[Stored data entries]
======
(** C15: When [ay_ynode_subtree_equal] compares two subtrees with their roots and
    returns true, they have the same shape, and nodes at the same place have the
    same type, equal labels and values, the same flags in the low byte (but for the
    one of choices), the same [min_elems] if they are lists, the same [ref] unless
    they are of type YN_LEAFREF, and the same [when_ref] unless [ignore_when] is set;
    [snode] is NULL in both or in none. *)
Theorem subtree_equal_sound lm s c1 c2 u1 u2 iw :
  repr_in s c1 [u1] → repr_in s c2 [u2] → hole c1 ≠ hole c2 →
  ay_ynode_subtree_equal lm (mem s) (hole c1) (hole c2) true iw = Ok true →
  tmap (λ _, tt) u1 = tmap (λ _, tt) u2 ∧
  Forall2 (λ x y, same_node lm iw x.2 y.2) (flat u1) (flat u2).
Proof.
  intros H1 H2 Hne H.
  destruct (repr_in_fetch _ _ _ _ H1) as (n1 & Hn1 & _ & _ & _ & Hd1 & _).
  destruct (repr_in_fetch _ _ _ _ H2) as (n2 & Hn2 & _ & _ & _ & Hd2 & _).
  unfold ay_ynode_subtree_equal in H. rewrite (proj2 (Nat.eqb_neq _ _)) in H by done.
  apply bind_Ok_inv in H as ([] & Hb & H); [|done]. rewrite Hn1, Hn2, !bind_Ok in H.
  destruct (Z.eqb_spec (descendants n1) (descendants n2)) as [Hd|]; [|done]. cbn [negb] in H.
  assert (size u1 = size u2) as Hsz.
  { destruct u1, u2. cbn [subtrees] in *. rewrite !size_T. lia. }
  assert (∀ j, (j < size u1)%nat → ∃ ic,
    ay_ynode_equal lm (mem s) (hole c1 + j) (hole c2 + j) ic iw = Ok true) as Hall.
  { intros [|j] Hj; [exists true; by rewrite !Nat.add_0_r|]. exists false.
    rewrite !Nat.add_succ_r, <- !Nat.add_succ_l. eapply equal_range_same; [exact H|].
    unfold below. destruct u1. cbn [subtrees] in Hd1. rewrite size_T in Hj. lia. }
  assert (Forall2 (λ x y, x.1 = y.1 ∧ same_node lm iw x.2 y.2) (flats [u1]) (flats [u2])) as HF.
  { apply Forall2_same_length_lookup_2; [rewrite !length_flats; cbn; lia|].
    intros j x y Hx Hy. assert (j < size u1)%nat as Hj.
    { apply lookup_lt_Some in Hx. rewrite length_flats in Hx. cbn in Hx. lia. }
    destruct (flats_lookup s c1 u1 j H1 Hj) as (m1 & Hm1 & Hx').
    destruct (flats_lookup s c2 u2 j H2 ltac:(lia)) as (m2 & Hm2 & Hy').
    rewrite Hx in Hx'. rewrite Hy in Hy'. injection Hx' as ->. injection Hy' as ->.
    destruct (Hall j Hj) as [ic He]. by eapply ynode_equal_same. }
  cbn [flats] in HF. rewrite !app_nil_r in HF. split.
  - assert ([tmap (λ _, tt) u1] = [tmap (λ _, tt) u2]) as [= ?]; [|done].
    apply flats_inj. change ([tmap ?f ?u]) with (map (tmap f) [u]).
    change (flats (map (tmap (λ _, tt)) [u1]) = flats (map (tmap (λ _, tt)) [u2])).
    rewrite !flats_tmap. cbn [flats]. rewrite !app_nil_r.
    induction HF as [|x y l k [Hxy _] _ IH]; [done|]. rewrite !fmap_cons, IH. by rewrite Hxy.
  - by eapply Forall2_impl; [exact HF|]; intros x y [].
Qed.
======
Work out the number of lines in the entries above that hold the word "hole", giving the number without comment.

Reply: 3